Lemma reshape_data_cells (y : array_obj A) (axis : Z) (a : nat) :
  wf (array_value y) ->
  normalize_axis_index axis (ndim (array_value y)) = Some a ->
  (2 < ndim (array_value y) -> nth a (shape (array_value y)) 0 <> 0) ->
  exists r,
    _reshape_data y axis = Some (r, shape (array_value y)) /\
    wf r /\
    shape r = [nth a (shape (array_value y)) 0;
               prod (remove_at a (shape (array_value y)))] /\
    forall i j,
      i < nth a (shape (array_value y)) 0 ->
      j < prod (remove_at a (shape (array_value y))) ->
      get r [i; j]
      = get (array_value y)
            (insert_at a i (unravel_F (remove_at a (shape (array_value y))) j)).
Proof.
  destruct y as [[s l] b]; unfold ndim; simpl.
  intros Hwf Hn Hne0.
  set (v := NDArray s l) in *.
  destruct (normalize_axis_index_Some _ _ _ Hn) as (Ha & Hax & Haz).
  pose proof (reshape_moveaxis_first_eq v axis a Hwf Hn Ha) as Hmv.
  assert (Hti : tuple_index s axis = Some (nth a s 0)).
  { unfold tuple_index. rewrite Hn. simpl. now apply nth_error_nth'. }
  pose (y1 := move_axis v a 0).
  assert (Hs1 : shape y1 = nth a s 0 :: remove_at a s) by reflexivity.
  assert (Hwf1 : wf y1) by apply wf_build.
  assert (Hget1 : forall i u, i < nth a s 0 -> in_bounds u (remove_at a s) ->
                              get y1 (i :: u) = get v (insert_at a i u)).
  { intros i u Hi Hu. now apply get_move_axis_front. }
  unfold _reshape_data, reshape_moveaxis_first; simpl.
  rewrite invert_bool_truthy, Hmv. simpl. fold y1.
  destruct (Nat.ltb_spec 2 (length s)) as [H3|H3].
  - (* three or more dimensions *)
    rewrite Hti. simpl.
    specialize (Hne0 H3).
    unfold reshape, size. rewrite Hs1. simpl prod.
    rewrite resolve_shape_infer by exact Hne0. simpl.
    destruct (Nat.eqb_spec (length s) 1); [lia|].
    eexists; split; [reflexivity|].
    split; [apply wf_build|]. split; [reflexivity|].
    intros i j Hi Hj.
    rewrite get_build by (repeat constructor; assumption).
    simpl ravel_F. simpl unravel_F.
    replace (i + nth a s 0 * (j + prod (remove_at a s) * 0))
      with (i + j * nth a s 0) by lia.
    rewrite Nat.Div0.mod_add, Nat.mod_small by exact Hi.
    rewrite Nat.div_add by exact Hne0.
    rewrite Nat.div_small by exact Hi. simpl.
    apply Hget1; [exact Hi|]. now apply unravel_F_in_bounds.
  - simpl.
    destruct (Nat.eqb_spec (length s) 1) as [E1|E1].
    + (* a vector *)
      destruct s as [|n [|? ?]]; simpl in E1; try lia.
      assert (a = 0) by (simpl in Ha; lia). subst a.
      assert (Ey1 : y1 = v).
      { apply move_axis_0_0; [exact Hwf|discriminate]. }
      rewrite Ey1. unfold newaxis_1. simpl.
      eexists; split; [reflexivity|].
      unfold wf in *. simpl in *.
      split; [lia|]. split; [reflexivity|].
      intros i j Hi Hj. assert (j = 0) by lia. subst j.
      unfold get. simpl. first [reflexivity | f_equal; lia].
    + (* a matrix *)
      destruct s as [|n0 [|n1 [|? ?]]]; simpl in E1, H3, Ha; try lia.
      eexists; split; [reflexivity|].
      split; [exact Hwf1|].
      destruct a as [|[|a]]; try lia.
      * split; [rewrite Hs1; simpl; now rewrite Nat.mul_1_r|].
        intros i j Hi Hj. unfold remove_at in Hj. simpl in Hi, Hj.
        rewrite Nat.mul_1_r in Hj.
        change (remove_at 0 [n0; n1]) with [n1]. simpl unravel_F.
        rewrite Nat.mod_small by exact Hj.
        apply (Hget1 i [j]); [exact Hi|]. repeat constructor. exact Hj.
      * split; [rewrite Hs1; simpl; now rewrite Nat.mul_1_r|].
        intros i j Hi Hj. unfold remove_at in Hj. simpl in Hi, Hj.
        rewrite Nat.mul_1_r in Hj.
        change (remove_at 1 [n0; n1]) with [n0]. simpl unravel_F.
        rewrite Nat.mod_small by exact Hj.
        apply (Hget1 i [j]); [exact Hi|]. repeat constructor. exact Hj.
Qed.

_Work order_.
Starting from the records above, copy each line where the string "forall" is found.

_Solution for this problem_.
    forall i j,
  assert (Hget1 : forall i u, i < nth a s 0 -> in_bounds u (remove_at a s) ->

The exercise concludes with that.